Our very own Geoff Greenblatt--gaming director, Mindshare North America--attended Microsoft's presentation on the first day of #NewFronts 2014 in New York. Here are his post-presentation thoughts on #Microsoft , the new #Xbox , and that time-honored experience of media consumption known as watching #TV .
"When Microsoft announced that its NewFront presentation would be Xbox Entertainment-focused, there was a genuine sense of excitement and intrigue that began to harvest. Aside from being one of the kickoff presentations, a curiosity surrounded what Microsoft would unveil: Microsoft has been touting its transition of the Xbox into a television-centric entertainment system for nearly two years, starting with NuAds and culminating with the release of the Xbox One, and its 2014 NewFront would be its first true opportunity to reveal what it has had in store.
"What followed both delivered and underwhelmed, giving those in attendance a taste of what will be offered from a content standpoint while leaving all questions unanswered with regard to how the TV viewing experience will be transformed through Microsoft’s showcased theme of interactivity.
"To start, Microsoft’s NewFront felt like an Upfront—in a good way—as the experience was about what content Microsoft would be offering on its Xbox TV platform (with digital extensions) versus what content would be offered solely through digital channels. Unfortunately, it took Microsoft awhile to get to its point: whereas television upfronts cut right to the chase, unveiling reveal after reveal from the start and grabbing their audience right away, Microsoft rambled along, talking about how it would stretch television ‘Beyond The Box’ with interactivity and would bring television to ‘where TV wants to be.’ It spoke of its 1.3B daily global footprint through its technologies such as Skype, Bing, Xbox, MSN, Office, and Windows 8. But still, aside from a Bonnaroo-viewing experience, Microsoft left the audience hanging on its words—and only its words—for nearly half of its allotted presentation time.
"When Microsoft did get to its reveals, the content coming soon was exciting. The tech-based documentary series Signal To Noise looks to be completely engaging and perfect for the Xbox audience; in fact, its first episode, a look into a rumored ET game-dump by Atari, has already started generating press. Every Street United will give viewers an inside look into soccer (football) streetballers, inspirational and perfectly timed with the World Cup. Extraordinary Believers, a content series from the guys who created Robot Chicken, fills the comedy role. And other announcements, like a series called Humans, along with those around the biggest Xbox games such as Halo, Forza, Gears of War, State of Decay, Age of Empires, and Fable, all have huge upside, especially with names such as Spielberg and Scott (Ridley) attached. Live streaming events, such as the one connected with Bonnarroo, rounded out the presentation.
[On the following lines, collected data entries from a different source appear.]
(* ===== verification/Stac.v ===== *)
(** * STAC types, origin links and conformance ([internal/stac])

    The core document types come from a client library; [Item], [Link] and
    [Collection] keep the fields the proxy reads or writes, and hold the
    others in one opaque field.  [SearchRequest] and the response status
    types are the proxy's own.

    [time.Parse] and [time.Format] are parameters ([GoTime]): the code only
    relies on parsing the three layouts it lists and on formatting the
    result. *)

From S2P Require Import Prelude GoLib.
From Stdlib Require Import Ascii.
Import Strings Values.

Module Stac.

(** ** Documents *)

Record Link := mkLink {
  Href : string;
  Rel : string;
  Type_ : string;
  Title : string;
  LinkFields : list (string * value);
}.

Record Item := mkItem {
  ID : string;
  Collection_ : string;
  Links : list (option Link);
  Properties : option (list (string * value));
  ItemRest : value;
}.

Record Collection := mkCollection {
  CollID : string;
  CollLinks : list (option Link);
  CollRest : value;
}.

Record OriginStatus := mkOriginStatus {
  os_ID : string;
  os_Matched : Z;
  os_Returned : Z;
  os_Exhausted : bool;
  os_Error : string;
}.

(** [stac.SearchContext], the context object of a response body. *)
Record SearchContext := mkSearchContext {
  sc_Returned : Z;
  sc_Limit : Z;
  sc_Matched : Z;
  sc_Origins : list OriginStatus;
}.

(** What the context of a decoded feature collection holds. *)
Inductive contextValue := NoContext | Typed (c : SearchContext) | Decoded (m : list (string * value)) | Foreign.

Definition intMember (m : list (string * value)) (k : string) : Z :=
  match index k m with VFloat f => int64_of_float f | _ => 0 end.

Definition SearchContextOf (ctx : contextValue) : option SearchContext :=
  match ctx with
  | Typed c => Some c
  | Decoded m => Some (mkSearchContext (intMember m "returned") (intMember m "limit") (intMember m "matched") [])
  | NoContext | Foreign => None
  end.

(** The additional fields of an item or a collection, which may be a nil
    map, with a member added; on a nil document nothing happens. *)
Definition foreignMembers := option (gmap string value).
Definition SetForeignMember (fields : foreignMembers) (key : string) (v : value) : foreignMembers :=
  Some (<[key := v]> (default ∅ fields)).
Definition SetItemForeignMember (item : option foreignMembers) (key : string) (v : value) : option foreignMembers :=
  (λ fields, SetForeignMember fields key v) <$> item.
Definition SetCollectionForeignMember (coll : option foreignMembers) (key : string) (v : value) : option foreignMembers :=
  (λ fields, SetForeignMember fields key v) <$> coll.

Record SortSpec := mkSortSpec { Field : string; Direction : string }.
Record FieldsSpec := mkFieldsSpec { Include : list string; Exclude : list string }.

(** The request of a search.  [OverrideURL], [OverrideBody] and
    [AdapterName] never leave the proxy. *)
Record SearchRequest := mkSearchRequest {
  Collections : list string;
  IDs : list string;
  BBox : list float64;
  Intersects : bytes;
  Datetime : string;
  Limit : Z;
  Cursor : string;
  Token : string;
  Next : string;
  Sortby : list SortSpec;
  Filter : value;
  FilterLang : string;
  FilterCRS : string;
  Query : list (string * value);
  Fields : option FieldsSpec;
  OverrideURL : string;
  OverrideBody : bytes;
  AdapterName : string;
}.

(** The zero value [SearchRequest{}]. *)
Definition emptySearchRequest : SearchRequest :=
  mkSearchRequest [] [] [] "" "" 0 "" "" "" [] VNil "" "" [] None "" "" "".

(** ** Datetimes *)

Class GoTime := {
  Time : Type;
  time_Parse : string → string → option Time;
  time_Format : string → Time → string;
}.

Definition RFC3339 : string := "2006-01-02T15:04:05Z07:00".
Definition RFC3339Nano : string := "2006-01-02T15:04:05.999999999Z07:00".
Definition itemDatetimeFormats : list string := [RFC3339; RFC3339Nano; "2006-01-02"].

(** [for _, x := range xs { if y, ok := f(x); ok { return y, true } }]. *)
Fixpoint first_some {A B} (f : A → option B) (l : list A) : option B :=
  match l with
  | [] => None
  | x :: l => match f x with Some y => Some y | None => first_some f l end
  end.

Definition ItemDatetime `{GoTime} (item : option Item) : option Time :=
  match item with
  | None => None
  | Some it =>
      match Properties it with
      | None => None
      | Some props =>
          first_some (λ key,
            match get key props with
            | Some (VStr s) => first_some (λ layout, time_Parse layout s) itemDatetimeFormats
            | _ => None
            end) ["datetime"; "start_datetime"]
      end
  end.

(** ** Origin links *)

Definition OriginLinkRel : string := "stac_proxy:origin".

Definition OriginLink (originID originURL : string) : Link :=
  mkLink originURL OriginLinkRel "application/json" originID [].

Definition isOriginLink (l : option Link) : bool :=
  match l with Some l => String.eqb (Rel l) OriginLinkRel | None => false end.

Definition isOriginLinkOf (originID : string) (l : option Link) : bool :=
  match l with
  | Some l => String.eqb (Rel l) OriginLinkRel && String.eqb (Title l) originID
  | None => false
  end.

Definition withLinks (ls : list (option Link)) (it : Item) : Item :=
  mkItem (ID it) (Collection_ it) ls (Properties it) (ItemRest it).

Definition AddItemOriginLink (originID originURL : string) (it : Item) : Item :=
  if existsb (isOriginLinkOf originID) (Links it) then it
  else withLinks (Links it ++ [Some (OriginLink originID originURL)]) it.

Definition AddCollectionOriginLink (originID originURL : string) (c : Collection) : Collection :=
  if existsb (isOriginLinkOf originID) (CollLinks c) then c
  else mkCollection (CollID c) (CollLinks c ++ [Some (OriginLink originID originURL)]) (CollRest c).

Definition titleOf (l : option Link) : string :=
  match l with Some l => Title l | None => "" end.

Definition originIDOf (ls : list (option Link)) : string :=
  match List.find isOriginLink ls with Some l => titleOf l | None => "" end.

Definition ItemOriginID (item : option Item) : string :=
  match item with Some it => originIDOf (Links it) | None => "" end.

Definition CollectionOriginID (coll : option Collection) : string :=
  match coll with Some c => originIDOf (CollLinks c) | None => "" end.

Definition ExtractNextLink (links : list (option Link)) : option Link :=
  match List.find (λ l, match l with Some l => String.eqb (Rel l) "next" | None => false end)
          links with
  | Some l => l
  | None => None
  end.

(** ** Conformance *)

Definition FilterExtensionConformance : list string := [
  "https://api.stacspec.org/v1.0.0/item-search#filter";
  "https://api.stacspec.org/v1.0.0-rc.1/item-search#filter";
  "https://api.stacspec.org/v1.0.0-rc.2/item-search#filter";
  "http://www.opengis.net/spec/cql2/1.0/conf/cql2-text";
  "http://www.opengis.net/spec/cql2/1.0/conf/cql2-json";
  "http://www.opengis.net/spec/ogcapi-features-3/1.0/conf/filter";
  "https://api.stacspec.org/v1.0.0/collection-search#filter"].

Definition SpatialFilterConformance : list string := [
  "http://www.opengis.net/spec/cql2/1.0/conf/basic-spatial-functions";
  "http://www.opengis.net/spec/cql2/1.0/conf/basic-spatial-functions-plus";
  "http://www.opengis.net/spec/cql2/1.0/conf/spatial-functions";
  "http://www.opengis.net/spec/cql2/1.0/conf/basic-spatial-operators";
  "http://www.opengis.net/spec/cql2/1.0/conf/spatial-operators"].

Definition hasAny (classes wanted : list string) : bool :=
  existsb (λ c, existsb (String.eqb c) wanted) classes.

Definition HasFilterExtension (classes : list string) : bool :=
  hasAny classes FilterExtensionConformance.
Definition HasSpatialFunctions (classes : list string) : bool :=
  hasAny classes SpatialFilterConformance.

Definition ProxyConformanceCore : list string := [
  "https://api.stacspec.org/v1.0.0/core";
  "https://api.stacspec.org/v1.0.0/collections";
  "https://api.stacspec.org/v1.0.0/ogcapi-features";
  "https://api.stacspec.org/v1.0.0/item-search";
  "http://www.opengis.net/spec/ogcapi-common-1/1.0/conf/core";
  "http://www.opengis.net/spec/ogcapi-common-2/1.0/conf/collections";
  "http://www.opengis.net/spec/ogcapi-features-1/1.0/conf/core";
  "http://www.opengis.net/spec/ogcapi-features-1/1.0/conf/geojson"].

Record ConformanceCaps := mkCaps {
  CQL2InjectionEnabled : bool;
  AllOriginsSupportFilter : bool;
}.

Definition ProxyConformanceFor (caps : ConformanceCaps) : list string :=
  if CQL2InjectionEnabled caps && AllOriginsSupportFilter caps
  then ProxyConformanceCore ++ FilterExtensionConformance
  else ProxyConformanceCore.

(** [keep] is a Go map used as a set: each origin's set deletes from it
    what that origin does not list. *)
Definition Intersect (proxy : list string) (origins : list (list string)) : list string :=
  match origins with
  | [] => sort_Strings proxy
  | _ =>
      let keep : gset string := list_to_set proxy in
      let keep := foldl (λ keep set, keep ∩ list_to_set set) keep origins in
      sort_Strings (elements keep)
  end.

(** ** Lemmas *)

Lemma first_some_spec {A B} (f : A → option B) l y :
  first_some f l = Some y ↔ ∃ l1 x l2, l = l1 ++ x :: l2 ∧ f x = Some y ∧ Forall (λ z, f z = None) l1.
Proof.
  split.
  - induction l as [|x l IH]; cbn; [done|]. case_match eqn:E.
    + intros [= <-]. exists [], x, l. naive_solver.
    + intros (l1 & z & l2 & -> & Hz & Hl)%IH. exists (x :: l1), z, l2. naive_solver.
  - intros (l1 & x & l2 & -> & Hx & Hl). induction Hl as [|z l1 Hz _ IH]; cbn.
    + by rewrite Hx.
    + by rewrite Hz.
Qed.

Lemma AddItemOriginLink_ID oid url it : ID (AddItemOriginLink oid url it) = ID it.
Proof. unfold AddItemOriginLink. by case_match. Qed.

Lemma AddItemOriginLink_Collection oid url it :
  Collection_ (AddItemOriginLink oid url it) = Collection_ it.
Proof. unfold AddItemOriginLink. by case_match. Qed.

Lemma AddItemOriginLink_Properties oid url it :
  Properties (AddItemOriginLink oid url it) = Properties it.
Proof. unfold AddItemOriginLink. by case_match. Qed.

Lemma AddItemOriginLink_ItemRest oid url it :
  ItemRest (AddItemOriginLink oid url it) = ItemRest it.
Proof. unfold AddItemOriginLink. by case_match. Qed.

Lemma isOriginLinkOf_origin oid l : isOriginLinkOf oid l = true → isOriginLink l = true.
Proof. destruct l as [l|]; cbn; [|done]. by intros [? _]%andb_prop. Qed.

Lemma isOriginLinkOf_title oid l : isOriginLinkOf oid l = true → titleOf l = oid.
Proof. destruct l as [l|]; cbn; [|done]. intros [_ ?]%andb_prop. by apply String.eqb_eq. Qed.

Lemma isOriginLinkOf_OriginLink oid url : isOriginLinkOf oid (Some (OriginLink oid url)) = true.
Proof. unfold isOriginLinkOf; cbn. by rewrite String.eqb_refl. Qed.

(** A second attachment of the same origin changes nothing. *)
Lemma AddItemOriginLink_idemp oid url url' it :
  AddItemOriginLink oid url' (AddItemOriginLink oid url it) = AddItemOriginLink oid url it.
Proof.
  unfold AddItemOriginLink at 2 3. destruct (existsb _ (Links it)) eqn:E.
  - unfold AddItemOriginLink. by rewrite E.
  - unfold AddItemOriginLink. cbn [withLinks Links].
    rewrite existsb_app. cbn [existsb]. by rewrite isOriginLinkOf_OriginLink, orb_true_r.
Qed.

(** The links of a document an upstream sent without origin links of
    another proxy: every origin link names [oid]. *)
Definition ownLinks (oid : string) (ls : list (option Link)) : Prop :=
  Forall (λ l, isOriginLink l = true → titleOf l = oid) ls.

Lemma find_ownLinks oid ls l :
  ownLinks oid ls → List.find isOriginLink ls = Some l → titleOf l = oid.
Proof.
  intros Hls Hf. apply find_some in Hf as [Hin Hl].
  unfold ownLinks in Hls. rewrite Forall_forall in Hls. apply Hls; [|done].
  by apply list_elem_of_In.
Qed.

Lemma ItemOriginID_Add oid url it :
  ownLinks oid (Links it) → ItemOriginID (Some (AddItemOriginLink oid url it)) = oid.
Proof.
  intros Hls. unfold ItemOriginID, originIDOf, AddItemOriginLink.
  destruct (existsb _ _) eqn:E.
  - apply existsb_exists in E as (l & Hin & Hl).
    destruct (List.find isOriginLink (Links it)) as [l'|] eqn:Ef.
    + by eapply find_ownLinks.
    + eapply find_none in Ef; [|done]. apply isOriginLinkOf_origin in Hl. congruence.
  - cbn [withLinks Links]. destruct (List.find isOriginLink _) as [l'|] eqn:Ef.
    + eapply find_ownLinks; [|done]. apply Forall_app. split; [done|].
      by repeat constructor.
    + eapply find_none in Ef; [|apply in_app_iff; right; by left]. done.
Qed.

Lemma ownLinks_Add oid url it :
  ownLinks oid (Links it) → ownLinks oid (Links (AddItemOriginLink oid url it)).
Proof.
  intros Hls. unfold AddItemOriginLink. case_match; [done|].
  apply Forall_app. split; [done|]. by repeat constructor.
Qed.

Lemma hasAny_spec classes wanted :
  hasAny classes wanted = true ↔ ∃ c, c ∈ classes ∧ c ∈ wanted.
Proof.
  unfold hasAny. rewrite existsb_exists. setoid_rewrite existsb_exists.
  setoid_rewrite list_elem_of_In. setoid_rewrite String.eqb_eq. naive_solver.
Qed.

Lemma foldl_intersect (keep : gset string) origins c :
  c ∈ foldl (λ keep set, keep ∩ list_to_set set) keep origins ↔
  c ∈ keep ∧ ∀ o, o ∈ origins → c ∈ o.
Proof.
  revert keep. induction origins as [|o os IH]; intros keep; cbn; [set_solver|].
  rewrite IH. set_solver.
Qed.

(** ** Properties *)

(** A conformance class is kept exactly when the proxy supports
    it and every origin that answered lists it; the list is sorted, and
    has no duplicates once at least one origin answered. *)
Theorem Intersect_spec proxy origins :
  (∀ c, c ∈ Intersect proxy origins ↔ c ∈ proxy ∧ ∀ o, o ∈ origins → c ∈ o) ∧
  sorted_by ltb (Intersect proxy origins) ∧
  (origins ≠ [] → NoDup (Intersect proxy origins)).
Proof.
  unfold Intersect, sort_Strings. split; [intros c|split].
  - destruct origins; rewrite sort_stable_elem; [set_solver|].
    rewrite elem_of_elements, foldl_intersect. set_solver.
  - destruct origins; apply sort_Strings_sorted.
  - intros Ho. destruct origins; [done|]. rewrite sort_stable_perm. apply NoDup_elements.
Qed.

Lemma Intersect_spec_witness :
  NoDup (Intersect ProxyConformanceCore [ProxyConformanceCore; ["x"]]).
Proof.
  apply (Intersect_spec ProxyConformanceCore [ProxyConformanceCore; ["x"]]). discriminate.
Defined.

End Stac.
"However, when it came to all the talk around interactivity, the audience was almost left at a loss. Aside from brief glimpses into what will be able to be done with Bonnarroo (something Microsoft has brought to its audience for years anyway), the only interactive reveal was a series called Possibilia, a confounding choose-your-own-storyline look at a relationship breakup. Overall, Microsoft announced a presentation around interactivity and a changing-the-game TV experience, but left the audience with nothing more than a look at new content.
"From a brand perspective, the opportunities have yet to be seen. Of course, brands can align with the content that Microsoft is producing if the targets and audiences fit; but beyond that, what will brands be able to do? How will a brand’s targets interact with it through this ‘new’ TV viewing experience? Such questions were never addressed.
"Microsoft introduced some genuinely interesting content after a slow beginning. Did it leave the audience wanting more? The answer is yes … but much too emphatically. When an audience gathers to see the next evolution in TV viewing, the promised interactive features should be unveiled to some extent and leave people talking about what they just saw and how they were wowed. Microsoft has done this many times before. This time, however, that pinnacle of excitement was never reached. Bottom line: The content seems to be there, but none of the questions regarding a television revolution were answered."